Structure 5 is 4 m high and comprises the centre section of the south platform. The facade of the structure supports the platforms access stairway while the rear descends in two terraces. Two benches are upon the upper part of the structure.

Structure 6 is very similar to Structure 4 and forms the east section of the South Platform.

The East Platform of the E-Group supports Structures 9, 10 and 11. The platform is 65 m long and 2 m high.

Structure 9 is upon the southern part of the East Platform. It is 1.2 m high.

Structure 10 is the central structure of the E-Group East Platform. The structure had no superstructure but supported a 1.5 m high platform. The stub of Stela 7 was found in front of this platform.

Structure 11 stands upon the northern part of the East Platform. It is 1.2 m high.

===Group B===
This group is located to the northeast of Group A. It is a secondary ceremonial centre dating to the Late Classic and possesses 5 structures laid out around a 650 m2 patio.

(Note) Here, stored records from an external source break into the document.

(* ===== verification/NodeDemo.v ===== *)
(** * The node program: concrete runs

    A node with two accounts, a server with a key, and the theorems on the node
    program applied to them. *)

From S2P Require Import Prelude Runtime Float64 Text Sha256 Domain Json Merkle Tendermint State Accounts Validation Mempool Mining Keys Limits P2P Node NodeChain NodeLedger NodeMining NodeP2P NodeApi NodeSafety.
From S2P Require Api.
Open Scope Z_scope.
Open Scope go_scope.

#[local] Existing Instance demo_runtime.
#[local] Existing Instance demo_ed25519.
#[local] Instance demo_net : Network :=
  {| conn_alive _ _ := true; dial _ peer := bool_decide (peer ≠ "down"); write_ok _ _ := true |}.

(** ** Accounts and blocks *)

Definition node_ledger : gmap string Account :=
  {[demo_alice := mkAccount demo_alice 1000000000 30 false; "bob" := mkAccount "bob" 20 7 false]}.

(** A transfer without a number. *)
Definition node_tx : Transaction :=
  @Sign demo_ed25519 (@NewWallet demo_ed25519 7) 1700000000 (demo_transfer <| tx_Nonce := 0 |>).

Definition node_chain : Blockchain :=
  (NewBlockchain ProofOfStake "data" "tender" None None)
    <| nd_Ledger := node_ledger |> <| nd_Pending := [node_tx] |>.

Definition node_block : Block := mkBlock 1 demo_alice demo_alice "g" 1700000005 [node_tx] 0 "" "".

Lemma node_ledger_sound : sound_ledger node_ledger.
Proof. apply sound_ledger_b_true. vm_compute. reflexivity. Qed.

Lemma node_blocks_conserve_witness :
  sound_ledger (nd_Ledger (foldl (λ b block, (applyBlock b block).2) node_chain [node_block; node_block])) ∧
  total_holdings (foldl (λ b block, (applyBlock b block).2) node_chain [node_block; node_block]) =
    total_holdings node_chain.
Proof.
  apply (node_blocks_conserve node_chain [node_block; node_block]).
  - exact node_ledger_sound.
  - intros id rev E. vm_compute in E. discriminate.
  - repeat constructor; vm_compute; congruence.
Defined.

(** Two eras on: 80, 56, 39. *)
Lemma block_reward_decays_witness :
  block_bonus AlucardCycleBlocks = 56 ∧
  block_bonus (AlucardCycleBlocks + AlucardCycleBlocks) = (56 * 70) `div` 100.
Proof.
  split; [vm_compute; reflexivity|].
  destruct (block_reward_decays AlucardCycleBlocks (AlucardCycleBlocks + AlucardCycleBlocks))
    as (_ & E); [vm_compute; split; congruence|].
  rewrite E; [vm_compute; reflexivity|reflexivity|vm_compute; reflexivity].
Defined.

(** The second block does not follow the first. *)
Definition broken_chain : Blockchain := node_chain <| nd_Chain := [demo_genesis_block; node_block] |>.

Lemma trim_keeps_longest_linked_witness :
  nd_Chain (trimInvalidBlocks broken_chain) `prefix_of` [demo_genesis_block; node_block] ∧
  linked (nd_Chain (trimInvalidBlocks broken_chain)).
Proof.
  destruct (trim_keeps_longest_linked broken_chain demo_genesis_block [node_block] eq_refl)
    as (Hl & Hp & _). split; [exact Hp|exact Hl].
Defined.

(** ** Mining *)

Definition node_prev : Block := default node_block (last (nd_Chain node_chain)).

Lemma node_not_stale k : (k ≤ 100)%nat → stale 1700000000 (@clock demo_runtime k) = false.
Proof.
  intros Hk. unfold stale. cbn [clock demo_runtime]. apply Z.ltb_ge.
  replace (i64 (1700000000 + 62135596800)) with (1700000000 + 62135596800) by reflexivity. lia.
Qed.

Lemma node_facts :
  nd_ticks node_chain = 5%nat ∧ tx_ID node_tx ≠ "" ∧ tx_Timestamp node_tx = 1700000000 ∧ plain node_tx ∧
  last (nd_Chain node_chain) = Some node_prev ∧ blk_Index node_prev = 0 ∧ blen (nd_Chain node_chain) = 1.
Proof. vm_compute. repeat split; congruence. Qed.

Lemma node_pool_fresh tx k :
  tx ∈ nd_Pending node_chain →
  (nd_ticks node_chain ≤ k ≤ nd_ticks node_chain + 2 * length (nd_Pending node_chain) + 6)%nat →
  stale (tx_Timestamp tx) (@clock demo_runtime k) = false.
Proof.
  intros Hin Hk. destruct node_facts as (Et & _ & Es & _). change (nd_Pending node_chain) with [node_tx] in *.
  apply list_elem_of_singleton in Hin as ->. rewrite Es. apply node_not_stale.
  rewrite Et in Hk. cbn [length] in Hk. lia.
Qed.

Lemma node_next_index : blk_Index node_prev +! 1 = u64 (blen (nd_Chain node_chain)).
Proof. by destruct node_facts as (_ & _ & _ & _ & _ & -> & ->). Qed.

Lemma node_pool_plain : Forall (λ tx, plain tx ∧ tx_ID tx ≠ "") (nd_Pending node_chain).
Proof. apply Forall_singleton. by destruct node_facts as (_ & ? & _ & ? & _). Qed.

Lemma mining_succeeds_witness :
  ∃ block bc', MineBlockFor 0 node_chain "carol" = Some (Ok block, bc') ∧ blk_Author block = "carol" ∧
    nd_Chain bc' = nd_Chain node_chain ++ [block] ∧ nd_Pending bc' = [].
Proof.
  apply (mining_succeeds 0 node_chain "carol" node_prev).
  - done.
  - done.
  - reflexivity.
  - apply node_facts.
  - exact node_next_index.
  - exact node_pool_plain.
  - apply NoDup_singleton.
  - exact node_pool_fresh.
  - done.
Defined.

(** The block that attempt mines. *)
Lemma mined_nonces_zero_witness :
  ∃ block bc', MineBlockFor 0 node_chain "carol" = Some (Ok block, bc') ∧
    numberless node_chain block.
Proof.
  destruct (mining_attempt_succeeds 0 node_chain "carol" node_prev) as (block & bc' & E & _);
    [done|done|reflexivity|apply node_facts|exact node_next_index|exact node_pool_plain
    |apply NoDup_singleton|exact node_pool_fresh|done|].
  exists block, bc'. split; [exact E|].
  apply (mined_nonces_zero 0 node_chain "carol" block bc'); [|exact E].
  apply Forall_singleton. destruct node_facts as (_ & _ & _ & (-> & _) & _). done.
Defined.

(** ** The server *)

(** Bodies are not looked at: amounts are 5 for bob, escrows take 5 from bob. *)
#[local] Instance demo_bodies : Api.Decoders :=
  {| Api.decode_finality := λ _, Err "json"; Api.decode_index := λ _, Err "json";
     Api.decode_tx := λ _, Err "json"; Api.decode_miner := λ _, Err "json";
     Api.decode_block := λ _, Err "json"; Api.decode_register := λ _, Err "json";
     Api.decode_model := λ _, Err "json"; Api.decode_purchase := λ _, Err "json";
     Api.decode_amount := λ _, Ok (Api.mkamountPayload "bob" 5);
     Api.decode_directory := λ _, Err "json"; Api.decode_universal := λ _, Err "json";
     Api.decode_wallet := λ _, Err "json";
     Api.decode_escrow := λ _, Ok (Api.mkescrowPayload "bob" "carol" 5 "service");
     Api.decode_reversal := λ _, Err "json"; Api.decode_proposal := λ _, Err "json";
     Api.decode_agreement := λ _, Err "json"; Api.decode_usage := λ _, Err "json";
     Api.decode_ingest := λ _, Err "json" |}.
#[local] Instance demo_node_bodies : NodeDecoders :=
  {| decode_register := λ _, Err "json"; decode_byName := λ _, Err "json" |}.

Definition demo_flags : nodeFlags :=
  mknodeFlags 0 0 "b:1" "c:1, d:1,," "" "" false "secret" false 0 "tender" "" "" "".

(** What [main] starts with these flags, an empty environment and no file. *)
Definition started : outcome (serverConfig * P2PNode) :=
  start_main (λ _, "") demo_flags NewSecurityModule [] None None.

Definition start_config : serverConfig :=
  match started with Ok (cfg, _) => cfg | _ => serverConfigFromEnv (λ _, "") end.

Definition start_peer : P2PNode :=
  match started with
  | Ok (_, p) => p
  | _ => start_node start_config demo_flags node_chain
  end.

Lemma started_facts :
  started = Ok (start_config, start_peer) ∧ p2_peers start_peer = ["b:1"; "c:1"; "d:1"] ∧
  p2_strictMode start_peer = true ∧ nc_EnableAuth start_config = true.
Proof. vm_compute. done. Qed.

Definition node_server : server := newServer start_config (start_peer <| p2_chain := node_chain |>).

Definition node_request (method path key : string) : request := mkrequest method path "10.0.0.1:5000" key "" [].

Lemma node_server_ok : chain_ok (sv_chain node_server).
Proof.
  destruct node_facts as (_ & _ & _ & _ & El & Ei & Eb).
  unfold chain_ok. change (sv_chain node_server) with node_chain.
  revert El Ei Eb. generalize node_prev as prev. generalize (nd_Chain node_chain) as l.
  intros l prev El Ei Eb.
  destruct l as [|g [|b l]]; [done| |unfold blen in Eb; cbn in Eb; lia].
  cbn in El. injection El as ->. split; [by exists prev, []|apply linked_singleton].
Qed.

(** A request and a message. *)
Definition node_message : p2pMessage :=
  mkp2pMessage "tx" "b:1" "" "" None [] (Some node_tx) None None "".

Definition faucet_request : request := node_request "POST" "/api/faucet" "Bearer secret".

Lemma node_message_typed : typed_message node_message.
Proof. intros block E. discriminate E. Qed.

Lemma main_starts :
  start_main (λ _, "") demo_flags NewSecurityModule [] None None = Ok (start_config, start_peer).
Proof. vm_compute. reflexivity. Qed.

Lemma no_file_at_zero : starts_at_zero None.
Proof. intros state g rest E. discriminate E. Qed.

(** The node [main] starts without a file serves the request and then the message. *)
Definition fresh_server : server := newServer start_config start_peer.

Lemma reachable_node_ok_witness :
  let s1 := (serve 0 faucet_request fresh_server).2 in
  let s2 := s1 <| sv_p2p ::= λ p, (processMessage node_message "b:1" true p).2 |> in
  chain_ok (sv_chain s2).
Proof.
  intros s1 s2.
  pose proof (λ bc, reachable_node_ok _ _ _ _ _ _ _ _ bc main_starts no_file_at_zero) as Hr.
  assert (rtc node_step (p2_chain start_peer) (sv_chain s1)) as H1.
  { apply (Hr (p2_chain start_peer) (rtc_refl _ _)) with fresh_server; [reflexivity|apply on_request]. }
  assert (rtc node_step (sv_chain s1) (sv_chain s2)) as H2.
  { apply (Hr (sv_chain s1) H1) with s1; [reflexivity|apply on_message, node_message_typed]. }
  apply Hr. exact (steps_trans _ _ _ H1 H2).
Defined.

(** A GET request for a new wallet and a POST request to mint, both without the key. *)
Lemma keyless_requests_harmless_witness :
  book (serve 0 (node_request "GET" "/api/wallet" "") node_server).2 = book node_server ∧
  ∃ msg, serve 0 (node_request "POST" "/api/admin/mint" "Bearer wrong") node_server =
    (Respond (mkresponse 401 (Text msg)), node_server).
Proof.
  split.
  - apply (keyless_requests_harmless 0 (node_request "GET" "/api/wallet" "") node_server).
    vm_compute. discriminate.
  - apply (keyless_requests_harmless 0 (node_request "POST" "/api/admin/mint" "Bearer wrong")
      node_server); [vm_compute; discriminate|reflexivity].
Defined.

(** Bob had 20 and 7 staked, and is left with 5. *)
Lemma mint_replaces_account_witness :
  nd_Ledger (sv_chain node_server) !! "bob" = Some (mkAccount "bob" 20 7 false) ∧
  nd_Ledger (sv_chain (serve 0 (node_request "POST" "/api/admin/mint" "Bearer secret") node_server).2)
    !! "bob" = Some (mkAccount "bob" 5 0 false).
Proof.
  split; [vm_compute; reflexivity|].
  pose proof (mint_replaces_account 0 (node_request "POST" "/api/admin/mint" "Bearer secret") node_server
    (Api.mkamountPayload "bob" 5) ltac:(split_and!; reflexivity) eq_refl) as Hm.
  destruct (serve 0 _ node_server) as [o s'].
  destruct Hm as (_ & E & _); [discriminate|discriminate|]. cbn [snd]. rewrite E. vm_compute. reflexivity.
Defined.

Lemma faucet_replaces_account_witness :
  nd_Ledger (sv_chain (serve 0 (node_request "POST" "/api/faucet" "Bearer secret") node_server).2)
    !! "bob" = Some (mkAccount "bob" 5 0 false).
Proof.
  pose proof (faucet_replaces_account 0 (node_request "POST" "/api/faucet" "Bearer secret") node_server
    (Api.mkamountPayload "bob" 5) ltac:(split_and!; reflexivity) eq_refl) as Hm.
  destruct (serve 0 _ node_server) as [o s'].
  destruct Hm as (_ & E & _); [discriminate|]. cbn [snd]. rewrite E. vm_compute. reflexivity.
Defined.

Lemma escrow_takes_and_panics_witness :
  let '(o, s') := serve 0 (node_request "POST" "/api/escrow" "Bearer secret") node_server in
  o = Abort ∧ acc_Balance <$> nd_Ledger (sv_chain s') !! "bob" = Some 15.
Proof.
  pose proof (escrow_takes_and_panics 0 (node_request "POST" "/api/escrow" "Bearer secret") node_server
    (Api.mkescrowPayload "bob" "carol" 5 "service") (mkAccount "bob" 20 7 false)
    ltac:(split_and!; reflexivity) eq_refl eq_refl eq_refl) as Hm.
  destruct (serve 0 _ node_server) as [o s'].
  destruct Hm as (E1 & E2 & _); [vm_compute; congruence|]. split; [exact E1|].
  rewrite E2. vm_compute. reflexivity.
Defined.

(** The broadcast of a transfer, received by the same node. *)
Lemma demo_steady_clock : @steady_clock demo_runtime.
Proof. intros k. cbn [clock demo_runtime]. unfold Minute, Second. lia. Qed.

Lemma broadcasts_travel_one_hop_witness :
  let '(sent, _, _, _) := broadcastMessage node_message start_peer in
  (processMessage sent "b:1" true start_peer).1.2 = [].
Proof.
  exact (broadcasts_travel_one_hop node_message start_peer "b:1" true start_peer demo_steady_clock).
Defined.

Structure 12 is a basal platform on the west side of the patio. It supports two platforms.

Structure 15 is a platform with a wide access stairway located on the east side of the patio.

===Group C===
Group C is situated on a 45 m high limestone hill to the west of Group A. The group consists of 7 low platforms laid out around a 670 m2 plaza, leaving the patio open on the east side.

===Group J===
Group J is located northeast of Group A, to the north of Group B. There are 3 structures arranged around a 450 m2 patio. The largest structure is on the north side while the south side was left open. Investigations revealed three layers of occupation, with the final layer dating to the Late Classic and the earlier levels to the Preclassic.

===Monuments===
The plaza in Group A contained a number of sculpted monuments that were likely to have been erected by king Aj Yaxjal B’aak in the 8th century AD.

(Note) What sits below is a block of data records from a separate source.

(* ===== verification/WalletTool.v ===== *)
(** * The wallet tool (go-chain/tools/wallet/main.go)

    Wallet files, amounts, and the commands [show], [balance] and [send], against
    the node program of [NodeApi].  The tool has its own copies of the transaction,
    of its signed bytes and of the signing code; they are shown to be those of
    package [blockchain], and a transfer it sends is followed into the pool of the
    node.

    A command returns the lines it prints; [Err] is an exit with code 1.  The
    answers of the node are the values of [NodeApi]; the body of a request and the
    format of a time are the class [WalletWire].  The tool puts the address into
    the URL as it is; the requests here carry the address itself, so addresses with
    characters that a URL escapes are not covered. *)

From S2P Require Import Prelude Runtime Float64 Text Sha256 Domain Json Merkle Tendermint State Accounts Validation Mempool Mining Keys Limits P2P Node NodeChain NodeLedger NodeMining NodeP2P NodeApi NodeSafety NodeDemo.
From S2P Require Api.
Open Scope Z_scope.
Open Scope go_scope.

Record WalletFile := mkWalletFile {
  wf_PublicKey : string; wf_PrivateKey : string; wf_Address : string; wf_Label : string;
  wf_CreatedAt : string }.

Class WalletWire := {
  rfc3339 : Z → string;
  encode_tx : Transaction → list byte;
  client_addr : string;
}.

Definition tool_HogohogoPerTender : Z := 10000000.
Definition defaultChainID : string := "tdr-mainnet-1".

(** ** Amounts *)

(** [%0nd] of a number that is not negative. *)
Definition zero_padded (n : nat) (v : Z) : string :=
  let s := FormatInt v in zeros (n - String.length s) +:+ s.

Definition formatTender (amount : Z) : string :=
  let tender := amount `div` tool_HogohogoPerTender in
  let hogohogo := amount `mod` tool_HogohogoPerTender in
  FormatInt tender +:+ "." +:+ zero_padded 8 hogohogo +:+ " TDR".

Panel 1 was originally set into Structure 1 on the north side of Plaza A.

Panel 2 is fragmented, the pieces have been moved to Dolores and are now in the Museo Regional del Sureste de Petén (Southeastern Petén Regional Museum). It was originally set into Structure 1 with Panel 1.

Stelae 1 through to 4 were all erected at the east end of the main plaza and were served by a single altar. All five monuments were likely to have been erected by Aj Yaxjal B’aak.

Stelae 1, 2 and 3 all remain in situ at Ixtutz, protected by palm-leaf canopies.

Stela 4 was originally located at the base of the platform that supported Structures 9, 10 and 11 in Group A. The monument carved from limestone and is sculpted on one face only and contains a hieroglyphic text without any accompanying portrait. The text is largely well-preserved due to the monument having fallen face down in ancient times. This text records that the stela was dedicated on 28 November in AD 780.

Stela 5 was a limestone monument erected in front of Structure 2 (the West Pyramid). The stela was badly fragmented and may have been plain.

Stela 7 was placed on the summit of Structure 10, in front of its summit platform. Only the base of the stela remains in place.